Clarke v. Securities Indus. Ass'nAnnotate this Case
479 U.S. 388 (1987)
U.S. Supreme Court
Clarke v. Securities Indus. Ass'n, 479 U.S. 388 (1987)
Clarke v. Securities Industry Association
Argued November 3, 1986
Decided January 14, 1987
479 U.S. 388
Petitioner Security Pacific National Bank (Security Pacific) applied to the Comptroller of the Currency for permission to establish an affiliate named Discount Brokerage, and to offer discount brokerage services not only at its branch offices but also at other locations inside and outside of its home State. A pertinent branching provision of the National Bank Act, 12 U.S.C. § 81, originally enacted in 1927 as part of the McFadden Act, limits "the general business" of a national bank to its headquarters and any "branches" permitted by 12 U.S.C. § 36. Section 36(c) provides that a national bank is permitted to branch only in its home State, and only to the extent that a bank of the same State is permitted to branch under state law, and the term "branch" is defined in § 36(f)
"to include any branch bank, branch office, branch agency, additional office or any branch place of business . . . at which deposits are received, or checks paid, or money lent."
The Comptroller approved Security Pacific's application, concluding that the nonchartered offices at which Discount Brokerage would offer its services would not constitute branches under the McFadden Act because none of the statutory branching functions set forth in § 36(f) would be performed there, and that treating offices conducting brokerage activities as branches under § 36(f) would be inconsistent with the longstanding practice of banks in operating nonbranch offices dealing in United States Government or municipal securities. Respondent, a trade association representing securities brokers, underwriters, and investment bankers, brought suit in Federal District Court, contending that bank discount brokerage offices are branches within the meaning of § 36(f), and thus are subject to the geographical restrictions imposed by § 36(c). The court, relying on Association of Data Processing Service Organizations, Inc. v. Camp,397 U. S. 150, rejected the Comptroller's contention that respondent lacked standing to maintain the action, and ruled for respondent on the merits. The Court of Appeals affirmed.

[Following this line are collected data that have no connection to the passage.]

(** The quotient of two positive integers, rounded. *)
Lemma SFdiv_exact_int (a b : Z) :
  0 < a → 0 < b →
  -1021 ≤ Zdigits2 a - Zdigits2 b ≤ 52 →
  let x := SFdiv prec emax (exact_int a) (exact_int b) in
  normal x ∧
  b * magnitude x * 2 ^ 52 ≤ a * 2 ^ 1074 * (2 ^ 52 + 1) ∧
  a * 2 ^ 1074 * (2 ^ 52 - 1) ≤ b * magnitude x * 2 ^ 52 ∧
  (b ≤ a → 2 ^ 1074 ≤ magnitude x).
Proof.
  intros Ha Hb Hd x. subst x.
  destruct a as [| pa | pa]; [lia | | lia].
  destruct b as [| pb | pb]; [lia | | lia].
  cbn [exact_int SFdiv xorb]. unfold SFdiv_core_binary.
  set (a := Z.pos pa) in *. set (b := Z.pos pb) in *.
  set (d1 := Zdigits2 a) in *. set (d2 := Zdigits2 b) in *.
  rewrite fexp_eq.
  replace (Z.min (Z.max (d1 + 0 - (d2 + 0) - 53) (-1074)) (0 - 0))
    with (d1 - d2 - 53) by lia.
  set (e' := d1 - d2 - 53).
  set (s := 53 + d2 - d1).
  replace (0 - 0 - e') with s by (unfold e', s; lia).
  assert (Hs : 1 ≤ s) by (unfold s; lia).
  destruct s as [| ps | ps] eqn:Hps; [lia | | lia]. rewrite <- Hps in *.
  rewrite Z.shiftl_mul_pow2 by lia.
  set (S2 := 2 ^ s).
  assert (HS2 : 0 < S2) by (apply pow2_pos; lia).
  destruct (Z.div_eucl (a * S2) b) as [q r] eqn:Hqr.
  assert (Hq : q = a * S2 / b) by (unfold Z.div; by rewrite Hqr).
  assert (Hq1 : q * b ≤ a * S2) by (rewrite Hq; by apply div_bounds).
  assert (Hq2 : a * S2 < (q + 1) * b) by (rewrite Hq; by apply div_bounds).
  (* the digits of the quotient *)
  pose proof (Zdigits2_lower a ltac:(lia)) as Ha1.
  pose proof (Zdigits2_gt a ltac:(lia)) as Ha2.
  pose proof (Zdigits2_lower b ltac:(lia)) as Hb1.
  pose proof (Zdigits2_gt b ltac:(lia)) as Hb2.
  fold d1 in Ha1, Ha2. fold d2 in Hb1, Hb2.
  pose proof (Zdigits2_pos a ltac:(lia)) as Hd1. fold d1 in Hd1.
  pose proof (Zdigits2_pos b ltac:(lia)) as Hd2. fold d2 in Hd2.
  assert (Hlow : 2 ^ 52 * 2 ^ d2 ≤ 2 ^ (d1 - 1) * S2).
  { unfold S2. rewrite <- !Z.pow_add_r by lia.
    apply Z.pow_le_mono_r; unfold s; lia. }
  assert (Hhigh : 2 ^ d1 * S2 ≤ 2 ^ 54 * 2 ^ (d2 - 1)).
  { unfold S2. rewrite <- !Z.pow_add_r by lia.
    apply Z.pow_le_mono_r; unfold s; lia. }
  assert (Hpd1 : 0 < 2 ^ (d1 - 1)) by (apply pow2_pos; lia).
  assert (Hpd2 : 0 < 2 ^ (d2 - 1)) by (apply pow2_pos; lia).
  assert (Hq52 : 2 ^ 52 ≤ q).
  { rewrite Hq. apply Z.div_le_lower_bound; [lia |].
    assert (2 ^ (d1 - 1) * S2 ≤ a * S2)
      by (apply Z.mul_le_mono_nonneg_r; lia).
    assert (b * 2 ^ 52 ≤ 2 ^ d2 * 2 ^ 52)
      by (apply Z.mul_le_mono_nonneg_r; lia).
    lia. }
  assert (Hq54 : q < 2 ^ 54).
  { rewrite Hq. apply Z.div_lt_upper_bound; [lia |].
    assert (a * S2 < 2 ^ d1 * S2) by (apply Zmult_lt_compat_r; lia).
    assert (2 ^ (d2 - 1) * 2 ^ 54 ≤ b * 2 ^ 54)
      by (apply Z.mul_le_mono_nonneg_r; lia).
    lia. }
  assert (Hdq : 53 ≤ Zdigits2 q ≤ 54).
  { pose proof (Zdigits2_gt q ltac:(lia)) as H1.
    pose proof (Zdigits2_le q 54 ltac:(lia) Hq54 ltac:(lia)) as H2.
    split; [| done].
    destruct (Z.le_gt_cases 53 (Zdigits2 q)) as [| Hlt]; [done |].
    assert (2 ^ Zdigits2 q ≤ 2 ^ 52)
      by (apply Z.pow_le_mono_r; lia).
    lia. }
  destruct (binary_round_aux_magnitude q e' (new_location b r))
    as (Hnorm & Hq' & HV); [lia | lia | unfold e'; lia | unfold e'; lia |].
  split; [exact Hnorm |].
  set (V := magnitude _) in *.
  set (n := Zdigits2 q - 53) in *.
  set (T := 2 ^ n) in *.
  set (q' := q / T) in *.
  set (u := 2 ^ (e' + n + 1074)) in *.
  assert (HT : 0 < T) by (apply pow2_pos; unfold n; lia).
  assert (Hu : 0 < u) by (apply pow2_pos; unfold e', n; lia).
  assert (HuS : u * S2 = T * 2 ^ 1074).
  { unfold u, S2, T. rewrite <- !Z.pow_add_r by (unfold e', n, s; lia).
    f_equal. unfold e', s. lia. }
  assert (Hq'1 : q' * T ≤ q) by (by apply div_bounds).
  assert (Hq'2 : q < (q' + 1) * T) by (by apply div_bounds).
  set (U := 2 ^ 1074) in *.
  assert (HU : 0 < U) by (apply pow2_pos; lia).
  (* A: b q' u <= a U *)
  assert (HA : b * q' * u ≤ a * U).
  { apply (Z.mul_le_mono_pos_r _ _ T); [lia |].
    replace (a * U * T) with (a * S2 * u) by (rewrite <- Z.mul_assoc, (Z.mul_comm S2), HuS; lia).
    replace (b * q' * u * T) with (q' * T * b * u) by lia.
    apply Z.mul_le_mono_nonneg_r; [lia |].
    etrans; [| exact Hq1]. apply Z.mul_le_mono_nonneg_r; lia. }
  assert (HB : a * U < b * q' * u + b * u).
  { apply (Z.mul_lt_mono_pos_r T); [lia |].
    replace (a * U * T) with (a * S2 * u) by (rewrite <- Z.mul_assoc, (Z.mul_comm S2), HuS; lia).
    replace ((b * q' * u + b * u) * T) with ((q' + 1) * T * b * u) by lia.
    apply Zmult_lt_compat_r; [lia |].
    eapply Z.lt_le_trans; [exact Hq2 |].
    apply Z.mul_le_mono_nonneg_r; lia. }
  assert (HC : b * u * 2 ^ 52 ≤ b * q' * u).
  { replace (b * q' * u) with (b * u * q') by lia.
    apply Z.mul_le_mono_nonneg_l; lia. }
  assert (HV' : b * V = b * q' * u ∨ b * V = b * q' * u + b * u)
    by (destruct HV as [-> | ->]; [left | right]; lia).
  destruct (one_ulp_bounds (b * q' * u) (b * u) (a * U) (b * V))
    as [H1 H2]; [done.. |].
  split; [exact H1 |]. split; [exact H2 |].
  intros Hba.
  (* the quotient of a by b is at least one *)
  assert (HqS : S2 ≤ q).
  { rewrite Hq. apply Z.div_le_lower_bound; [lia |].
    assert (b * S2 ≤ a * S2) by (apply Z.mul_le_mono_nonneg_r; lia).
    lia. }
  assert (Hn1 : n ≤ s) by (unfold n; lia).
  assert (HST : S2 = 2 ^ (s - n) * T).
  { unfold S2, T. rewrite <- Z.pow_add_r by lia. f_equal. lia. }
  assert (Hq'S : 2 ^ (s - n) ≤ q').
  { unfold q'. apply Z.div_le_lower_bound; [lia |]. rewrite Z.mul_comm.
    by rewrite <- HST. }
  assert (HUu : U = 2 ^ (s - n) * u).
  { unfold U, u. rewrite <- Z.pow_add_r by (unfold e', s, n; lia).
    f_equal. unfold e', s. lia. }
  assert (q' * u ≤ V) by (destruct HV as [-> | ->]; lia).
  rewrite HUu. etrans; [| done].
  apply Z.mul_le_mono_nonneg_r; lia.
Qed.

1. Respondent has standing to maintain this lawsuit. Under the "standing" standard set forth in Association of Data Processing Service Organizations, supra, at 153, the complainant must be injured in fact, and the interest sought to be protected by the complainant must be arguably within the "zone of interests" to be protected or regulated by the statute in question. The essential inquiry in determining standing is whether Congress intended for a particular class of plaintiffs to be relied upon to challenge an agency's disregard of the law. Cf. Block v. Community Nutrition Institute,467 U. S. 340, 467 U. S. 347. The "zone of interest" test provides standing in this case, since the interest respondent asserts has a plausible relationship to the policies underlying §§ 36 and 81 with regard to Congress' concern to keep national banks from gaining a monopoly control over credit and money through unlimited branching. Pp. 479 U. S. 394-403.

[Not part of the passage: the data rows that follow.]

(* ===== verification/Prelude.v ===== *)
(** * edu-agent: a verification library

    The library models the core of edu-agent, a teaching assistant with a Go server
    ([server/internal]), shared agent packages ([packages/agentcore]) and a
    command-line client ([clients/cli-go]). Definitions keep the names of the code;
    a method [T.M] becomes [M], or [T_M] where the name is taken.

    ** How the code is modelled

    - A Go function that returns an error is a function into [result E T]; a loop
      with early returns is [each] or [fold_result]; [panic]s of out-of-range slices
      are error values. A pointer is an [option], a [time.Time] an instant in
      nanoseconds ([GoStd.time]), an [int] an integer with [wrap64] where the code
      can overflow.
    - A call that holds a mutex or a transaction is one step of a state; histories of
      calls are lists of steps or inductive reachability, so that theorems speak of
      every interleaving.
    - The clock, fresh identifiers and random bytes are arguments. One call reads the
      clock once.
    - Third-party packages and interfaces of the program are classes or records of
      operations, instantiated by concrete functions in the witnesses: [UUIDPackage],
      [UUIDHash], [TextPackage], [LetterTables] (Packages.v), [Goldmark] and [YAML]
      (Canonical.v), [TimeZoneDatabase] (GoTime.v), [UnicodeTables] (GoStd.v),
      [PathTables] (PatchParse.v), [PayloadCodec] (Projection.v: the JSON decoding of
      event payloads), [Postgres] and [Store] (Outbox.v), the token estimator and its
      calibration (ContextPlan.v), the model, the tools and the cancellation of a
      context (AgentTools.v, AgentRunner.v), the decoding of an exchange
      (Companion.v), [KnowledgeStore] and [Selector] (Retrieval.v), the generator of
      identifiers (ErasureGrants.v), [Ed25519] (SignerChain.v), [Activities]
      (OfflineTrust.v), the file system (Ignore.v), the connections of
      the model client and [StreamCodec], its JSON decoding (ModelStream.v). [NegativeZero] (Jcs.v)
      is the one point where the two copies of the canonical JSON code differ.

    ** Foundations

    - Prelude.v: results, stable sorting, 64-bit integers, automation.
    - GoStd.v, Utf8.v, Bytes.v, Json.v, GoTime.v, Encoding.v: what the code uses of the
      standard library (time, strings, unicode/utf8, bytes, crypto/sha256, crypto/hmac,
      encoding/json, encoding/hex, encoding/base64), all executable. Utf8.v proves
      that UTF-8 is read back; Encoding.v reads JSON into structs and RFC 3339 times,
      and proves that what [json.Marshal] writes is read back.
    - Jcs.v ([learning/jcs.go]): canonical JSON. Two texts have one canonical form
      exactly when they stand for one value, and canonical texts are fixed points.
    - ClientJcs.v ([clients/cli-go/internal/offline/jcs.go]): the copy of the client. The
      two sides agree on canonical texts.
    - GoRegexp.v: the regular expressions of the memory classifier, with a matcher.
    - Packages.v: the third-party packages.

    ** The teaching service

    - Tutoring.v ([tutoring/state.go]): the session state machine. [Apply] refines an
      abstract machine of states and focus frames; a focus frame that is opened and
      closed restores the session.
    - LearningSpace.v ([learningspace/domain.go]), LearningDomain.v
      ([learning/domain.go]): scopes, records, envelopes and validators.
    - ActiveTime.v ([learning/time.go]), Reducer.v ([learning/reducer.go]),
      Assessment.v ([learning/assessment.go]), Projection.v ([learning/event.go]): the
      estimate of active time, the mastery and review schedule of a node, the
      acceptance of an assessment only with evidence quoted from its sources, and the
      projection of the event log, whose cached node states and active times are
      always complete and those of a full recomputation, and whose replay is
      incremental.
    - Goals.v ([learning/goals.go], [createGoal]) and Planning.v
      ([learning/planning.go]): the life of a goal as an invariant of its revisions,
      and planning drafts: validation against a specification, and suggestions of a
      model that cannot harm a draft.
    - Offline.v ([learning/offline.go], the limits of [learning/offline_protocol.go]):
      operations that a device recorded offline, from the wire to the hash that
      identifies them. What is accepted is well formed, has a hash, and the hashed
      text binds every field of the request.

    - SignerChain.v ([learning/offline_protocol.go]): the signer of offline packs and the
      chain of its manifests. A signer that was made has a valid chain, and signs with the
      key at its end.
    - OfflineTrust.v ([clients/cli-go/internal/command/offline_verify.go]): the other side. A
      paired client follows the chain of its server to the end, and what it accepts is what
      the server signed, for this device and request.

    ** Memory and delivery

    - MemoryDomain.v ([memory/domain.go]): lifecycles, validators, the classifier of
      sensitive content, the admission policy and the delivery gate.
    - Outbox.v ([platform/outbox]): the table of messages as a step relation with the
      constraints of its migrations, leases, privacy redaction, and the worker over
      the interface [Store]: it settles every message it claims the way the consumer
      of the message answers.

    ** Privacy

    - Privacy.v ([privacy/domain.go], [ports.go], [challenge.go], [backup.go],
      [disabled.go]): owners and stores, state machines of an erasure, validators, the
      hash that identifies an erasure, the challenges of offline devices.
    - Permits.v ([privacy/permit.go]): the read permits as a step relation of concurrent
      calls. After [CloseAndDrain] nothing of its owners is read or written to a
      response until they are opened again, and the calls do not block each other.
    - ErasureGrants.v ([privacy/grant.go], [privacy/postgresstore/grant.go]): the tokens
      that authorise an erasure, once, within a bounded number of guesses.

    ** Knowledge

    - Identity.v ([knowledge/identity.go]): paths, tokens, similarity.
    - Canonical.v ([knowledge/canonical.go]): the identity envelope and node markers of
      a Markdown document, and the index, which builds the tree of its headings.
    - Retrieval.v ([knowledge/retrieval.go]): the traversal of that tree under limits
      with an untrusted selector. It always returns, stays within its limits, its
      hits are sections of nodes of the revision, and a result that is not marked is
      complete.

    ** The agent core and its client

    - AgentMessages.v, ContextPlan.v, AgentTools.v, AgentRunner.v
      ([packages/agentcore]): messages and limits, the context planner, the tool set
      and the run loop. Tool calls run at most once, requests fit the window, and the
      transcript follows the protocol.
    - ModelStream.v ([packages/agentcore/modelclient]): the streaming client of a model:
      server-sent events are read back as they were written, [Stream] returns, and the
      text it showed is the content of the response it gives, over all attempts.
    - Companion.v ([packages/agentcore/companion]): the broker between a conversation
      and a paired browser, with its message authentication codes, leases and
      receipts.
    - PatchMatch.v, PatchParse.v, PatchApply.v ([clients/cli-go/internal/workspace]):
      the patch language of the client, its search for hunks (Knuth-Morris-Pratt,
      equal to the naive search) and the assembly of a candidate text.
    - Ignore.v ([clients/cli-go/internal/workspace/ignore.go]): the ignore files of a
      workspace. A rule matches what its pattern means, the innermost last rule decides,
      and reading rules fails closed and stays within its budgets.

    ** Bounds and fuel

    Recursion that is not structural takes fuel, and a theorem or a definition says
    why it suffices: the fall of the search table is at most the length of the
    prefix; the patch parser and the front matter consume input at each step; the
    runner's fuel exceeds its round budget ([Run_terminates]); the ancestors of a
    node have smaller indices ([path_titles_fuel]); the retrieval spends candidates
    or pops the queue ([Retrieve_returns]); the readers of JSON consume a byte every two
    calls ([CanonicalizeJCS_fuel], [json_first_fuel]); every event of a stream takes bytes
    of it, and the attempts are at most two ([Stream_returns]). Theorems about permits hold while
    fewer than [2 ^ 64] were issued, where the code's counter does not wrap around.

    ** Not modelled

    PostgreSQL stores other than those of the outbox and of the grants, HTTP and MCP transports, integrations,
    the terminal interface and the file-backed stores of the client: their logic is
    input and output. The JSON decoding of event payloads, Markdown and YAML parsing and
    Unicode tables are parameters. The texts of decoding errors are not modelled. Of
    modelled files, the parts left out are listed in the header of the file that models the rest: among them the floating-point
    calibration of token estimates, the transaction of the planning service, the
    rendering of diffs and [BindOfflineAuthorization]. The order in which
    PostgreSQL returns rows of a [RETURNING] clause is the order of the claim. *)
From stdpp Require Export base gmap strings list fin_maps sorting.
From Stdlib Require Export ZArith Lia Ascii.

2. The Comptroller, whose construction of the statutory provisions is entitled to great weight, did not exceed his authority in approving Security Pacific's application. There is no merit to respondent's contention that the Comptroller's interpretation of the National Bank Act contradicts the plain language of the statute. The phrase "[t]he general business of each national banking association" in § 81 need not be read to encompass all the business in which a bank engages, but, as interpreted by the Comptroller, can plausibly be read as covering only those activities that are part of the bank's core banking functions. The Act's history, including that predating the branching provisions of the McFadden Act, supports the Comptroller's interpretation. The history of the McFadden Act itself does not establish that Congress intended the locational restriction of §§ 81 and 36 to reach all activities in which national banks are specifically authorized to engage. The Comptroller reasonably interprets § 36(f) as requiring "competitive equality" between state and national banks only in core banking functions, and the operation of a discount brokerage service is not such a function. Pp. 479 U. S. 403-409.
244 U.S.App.D.C. 419, 758 F.2d 739, and 247 U.S.App.D.C. 42, 765 F.2d 1196, affirmed in part and reversed in part.
WHITE, J., delivered the opinion of the Court, in which BRENNAN, MARSHALL, BLACKMUN, and POWELL, JJ., joined, and in Parts I and III of which REHNQUIST, C. J., and STEVENS and O'cONNOR, JJ., joined. STEVENS, J., filed an opinion concurring in part and concurring in the judgment, in which REHNQUIST, C.J., and O'CONNOR, J., joined, post, p. 479 U. S. 409. SCALIA, J., took no part in the consideration or decision of the cases.